Morphology—Laws of symmetry—Fundamental forms of animals and plants—Fundamental forms of protists and histona—Four chief classes of fundamental forms: (1) Centrostigma: vesicles (smooth vesicle and tabular vesicle); (2) Centraxonia: typical forms with central axis—Uniaxial (monaxonia, equipolar and unequipolar)—Transverse-axial (stauraxonia, double-pyramidal and pyramidal); (3) Centroplana: fundamental forms with central plane—Bilateral symmetry—Bilateral-radial and bilateral-symmetrical fundamental forms—Asymmetrical fundamental forms; (4) Anaxonia: irregular fundamental forms—- Causes of form-construction—Fundamental forms of monera, protists, and histona—Fundamental form and mode of life—Beauty of natural forms—Æsthetics of organic forms—Art forms in nature.

The infinite variety of forms which we observe in the realm of organic life not only delight our senses with their beauty and diversity, but also excite our curiosity, in suggesting the problem of their origin and connection. While the æsthetic study of the forms of life provides inexhaustible material for the plastic arts, the scientific study of their relations, their structures, their origin and evolution, forms a special branch of biology, the science of forms or morphology. I expounded the principles of this science in my General Morphology thirty-eight years ago. They are so remote from the ordinary curriculum of education, and are so difficult to explain without the aid of numerous illustrations, that I cannot think of going fully into them here.
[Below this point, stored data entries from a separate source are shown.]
(** C13: Retrieval keeps to the access lists.  A search answers with chunks of ready
    revisions of the named tenant and base only, of documents whose access list names the
    subject, as they were split from the document with its classification; it is complete
    up to the limit, and changes nothing. *)
Theorem retrieval_respects_access s tenant_id base_id revision_id subject query limit l s' : knowledge_reachable s →
  retrieve search_matches search_rank NoFault tenant_id base_id revision_id subject query limit s = (Ok l, s') →
  s' = s ∧ (length l ≤ Z.to_nat limit)%nat ∧
  (∀ x, x ∈ l → ∃ t b r k i d v parts, parse_uuid tenant_id = Some t ∧ parse_uuid base_id = Some b ∧
     parse_uuid revision_id = Some r ∧ k = (t, r, rs_document_id x) ∧ ready t b r s = true ∧ (k, subject) ∈ kdb_acl s ∧
     kdb_documents s !! k = Some d ∧ rs_source_ref x = kd_source_ref d ∧ rs_classification x = kd_classification d ∧
     kdb_revisions s !! (t, r) = Some v ∧ chunks_of v d = Ok parts ∧ parts !! i = Some (rs_content x) ∧
     search_matches query (rs_content x) = true) ∧
  (∀ t b r c, parse_uuid tenant_id = Some t → parse_uuid base_id = Some b → parse_uuid revision_id = Some r →
     strip (characters query) ≠ [] → 1 ≤ limit ≤ 100 → kdb_chunks s !! c.1 = Some c.2 →
     retrievable search_matches t b r subject query s c → length l = Z.to_nat limit ∨ ∃ x, x ∈ l ∧ result_of s c = Some x).
Proof.
  intros Hi%knowledge_reachable_inv. unfold retrieve. destruct (_ || _) eqn:Hq.
  { intros [= <- <-]. split_and!; [done|simpl; lia|by intros x Hx%not_elem_of_nil|]. intros t b r c _ _ _ Hs Hl.
    exfalso. apply orb_true_iff in Hq as [Hq%bool_decide_eq_true|Hq%negb_true_iff]; [done|].
    rewrite andb_false_iff, !Z.leb_gt in Hq. lia. }
  destruct (parse_uuid tenant_id) as [t|]; [|intros [= <- <-]; split_and!; [done|simpl; lia|by intros x Hx%not_elem_of_nil|done]].
  destruct (parse_uuid base_id) as [b|]; [|intros [= <- <-]; split_and!; [done|simpl; lia|by intros x Hx%not_elem_of_nil|done]].
  destruct (parse_uuid revision_id) as [r|]; [|intros [= <- <-]; split_and!; [done|simpl; lia|by intros x Hx%not_elem_of_nil|done]].
  intros [= <- <-]. set (found := matching_chunks search_matches search_rank t b r subject query s).
  assert (∀ c, c ∈ found → is_Some (result_of s c)) as Hsome.
  { intros c [(_ & _ & [d Hd] & _) _]%matching_chunks_spec. unfold result_of. rewrite Hd. by eexists. }
  assert (∀ c, c ∈ take (Z.to_nat limit) found → c ∈ found) as Htake.
  { intros c Hc. rewrite <-(take_drop (Z.to_nat limit) found). apply elem_of_app. by left. }
  assert (length (omap (result_of s) (take (Z.to_nat limit) found)) = Z.to_nat limit `min` length found)%nat as Hlen.
  { rewrite omap_all, length_take; [done|]. intros c Hc. by apply Hsome, Htake. }
  split_and!; [done|lia| |].
  - intros x ([[k i] c] & Hc & Hx)%list_elem_of_omap. apply Htake, matching_chunks_spec in Hc as [(Hk & Hready & [d Hd] & Hacl & Hm) Hch].
    simpl in *. unfold result_of in Hx. simpl in Hx. rewrite Hd in Hx. simpl in Hx. simplify_eq. simpl.
    destruct (ki_chunks _ Hi _ _ _ Hch) as (d' & v & parts & Hd' & Hv & Hp & Hpi). simplify_eq. rewrite Hk in Hv.
    assert (k = (t, r, k.2)) as Hkey by (rewrite <-Hk; by destruct k).
    exists t, b, r, k, i, d, v, parts. split_and!; done.
  - intros ? ? ? c [= <-] [= <-] [= <-] _ _ Hch Hret. assert (c ∈ found) as Hin by by apply matching_chunks_spec.
    destruct (decide (length found ≤ Z.to_nat limit)%nat) as [Hle|Hgt]; [right|left; rewrite Hlen; lia].
    destruct (Hsome c Hin) as [x Hx]. exists x. split; [|done]. apply list_elem_of_omap. exists c. split; [|done]. by rewrite take_ge.
Qed.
In the present chapter I will only briefly describe those features of living things which relate to the difficult question of their ideal fundamental forms, the laws of their symmetry, and their relation to crystal-formation. I have treated these intricate questions somewhat fully in the last (eleventh) part of Art-forms in Nature. The hundred plates contained in this work may serve as illustrations of morphological relations. In the following pages the respective plates are indicated by the letters A-f, with the number of each.
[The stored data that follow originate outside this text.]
Lemma keeps_create f now tenant_id subject_id execution_id filename media_type content declared expires_at :
  keeps (create sha256_hex audit_text uuid_at f now tenant_id subject_id execution_id filename media_type content declared expires_at).
Proof.
  unfold create. destruct (validate_attachment _ _ _ _) as [c|e] eqn:Hval; [|apply keeps_done]. apply validate_screened in Hval as [_ Hscr].
  apply keeps_bind; [apply keeps_bind; [apply keeps_known_uuid|intros t; apply keeps_read]|]. intros policy_days. cbv zeta.
  destruct (_ <=? now); [apply keeps_done|]. apply keeps_bind; [by apply keeps_atomically, step_same|]. intros n.
  destruct (negb _); [apply keeps_done|]. apply keeps_bind; [apply keeps_put; [by apply Hscr|done..]|]. intros _.
  apply keeps_bind; [|intros _; apply keeps_done]. apply keeps_catch; [apply keeps_audit|]. intros e.
  apply keeps_bind; [apply keeps_delete|]. intros _. apply keeps_done.
Qed.
Lemma keeps_owned fault now tenant_id artifact_id subject : keeps (owned fault now tenant_id artifact_id subject).
Proof.
  unfold owned. apply keeps_bind; [apply keeps_get|]. intros [[a c]|]; [|apply keeps_done].
  repeat case_match; apply keeps_done.
Qed.
Lemma keeps_purge_tenants f g tenants deleted : keeps (purge_tenants sha256_hex audit_text uuid_at f g tenants deleted).
Proof.
  revert deleted. induction tenants as [|t rest IH]; intros deleted; cbn [purge_tenants]; [apply keeps_done|].
  apply keeps_bind; [apply keeps_read|]. intros []; [apply IH|]. apply keeps_bind; [|intros n; apply IH]. unfold purge, list_expired.
  apply keeps_bind; [apply keeps_bind; [apply keeps_known_uuid|intros ?; apply keeps_read]|]. intros expired.
  apply keeps_bind; [|intros _; apply keeps_done]. induction expired as [|a expired IHe]; cbn [purge_each]; [apply keeps_done|].
  apply keeps_bind; [apply keeps_delete|]. intros _. apply keeps_bind; [apply keeps_audit|done].
Qed.
Lemma keeps_serve c : keeps (serve c).
Proof.
  assert (∀ A (p : AP A), keeps p → keeps (unanswered p)) as Hun.
  { intros A p Hp. unfold unanswered. eapply safe_bind; [exact Hp|]. intros r. by constructor. }
  destruct c; cbn [serve]; apply Hun; [apply keeps_create|..].
  - unfold issue_access_token. apply keeps_bind; [apply keeps_owned|]. intros found. cbv zeta.
    apply keeps_bind; [apply keeps_audit|]. intros _. apply keeps_done.
  - unfold download. apply keeps_bind; [|intros found; apply keeps_bind; [apply keeps_audit|intros _; apply keeps_done]].
    apply keeps_catch; [apply keeps_bind; [apply keeps_owned|intros found; case_match; apply keeps_done]|]. intros [code| | | | |]; try apply keeps_done.
    apply keeps_bind; [apply keeps_get|]. intros [[a x]|]; [|apply keeps_done]. apply keeps_bind; [apply keeps_audit|]. intros _. apply keeps_done.
  - unfold lifecycle_run_once. apply keeps_bind; [apply keeps_read|]. intros tenants. apply keeps_purge_tenants.
Qed.

Abbreviation safe_pool s l := (Forall (runs_safely artifacts_ok rows_kept rows_kept s) l).
Lemma artifact_step_ok s l s' l' : artifact_step (s, l) (s', l') → artifacts_ok s → safe_pool s l →
  artifacts_ok s' ∧ safe_pool s' l' ∧ rows_kept s s'.
Proof.
  assert (∀ s s' (l : list (proc ArtifactDb unit)), artifacts_ok s → artifacts_ok s' → rows_kept s s' → safe_pool s l → safe_pool s' l) as Hothers.
  { intros x x' k Hx Hx' Hk Hl'. eapply Forall_impl; [exact Hl'|]. intros p. by apply runs_safely_interference. }
  intros Hstep Hs Hl. inversion Hstep as [? ? c|? l1 next effect l2|? l1 p l2|? ? lc]; subst.
  - split_and!; [done| |apply rows_kept_refl]. constructor; [|done]. exists (λ _, True), (λ _ _, True). split_and!; [done..|apply keeps_serve].
  - apply Forall_app in Hl as [Hl1 Hl2]. apply Forall_cons in Hl2 as [Hp Hl2].
    destruct (runs_safely_step _ _ _ _ _ _ Hs Hp) as (Hs' & Hk & Hp'). split_and!; [done| |done].
    apply Forall_app. split; [by apply (Hothers s)|]. constructor; [done|by apply (Hothers s)].
  - split_and!; [done| |apply rows_kept_refl]. apply Forall_app in Hl as [Hl1 Hl2]. apply Forall_app. split; [done|by inversion Hl2].
  - assert (rows_kept s (set_ar_lc lc s)) as Hk by exact (rows_kept_refl s). split_and!; [done|by apply (Hothers s)|done].
Qed.
Lemma artifact_steps_ok s l s' l' : rtc artifact_step (s, l) (s', l') → artifacts_ok s → safe_pool s l →
  artifacts_ok s' ∧ safe_pool s' l'.
Proof.
  intros H. remember (s, l) as x eqn:Hx. remember (s', l') as y eqn:Hy. revert s l Hx.
  induction H as [x|x [s1 l1] z Hstep _ IH]; intros s l -> Hs Hl; [by injection Hy as <- <-|].
  destruct (artifact_step_ok _ _ _ _ Hstep Hs Hl) as (Hs1 & Hl1 & _). by apply (IH Hy s1 l1).
Qed.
The unity of the organic structure, which expresses itself everywhere in the fundamental features of living things and in the chemical composition and constructive power of their plasm, is also seen in the laws of symmetry in their typical forms. The infinite variety of the species may, both in the animal and plant worlds, be reduced to a few principal groups or classes of fundamental forms, and these show no difference in the two kingdoms (cf. plate 6). The lily has the same regular typical form as the hexaradial coral or anemone (A-f, 9, 49), and the bilateral-radial form is the same in the violet and the sea-urchin (clypeaster, A-f, 30). The dorsiventral or bilateral-symmetrical form of most green leaves is repeated in the frame of most of the higher animals (the cœlomaria); the distinction of right and left determines in each the characteristic antithesis of back and belly.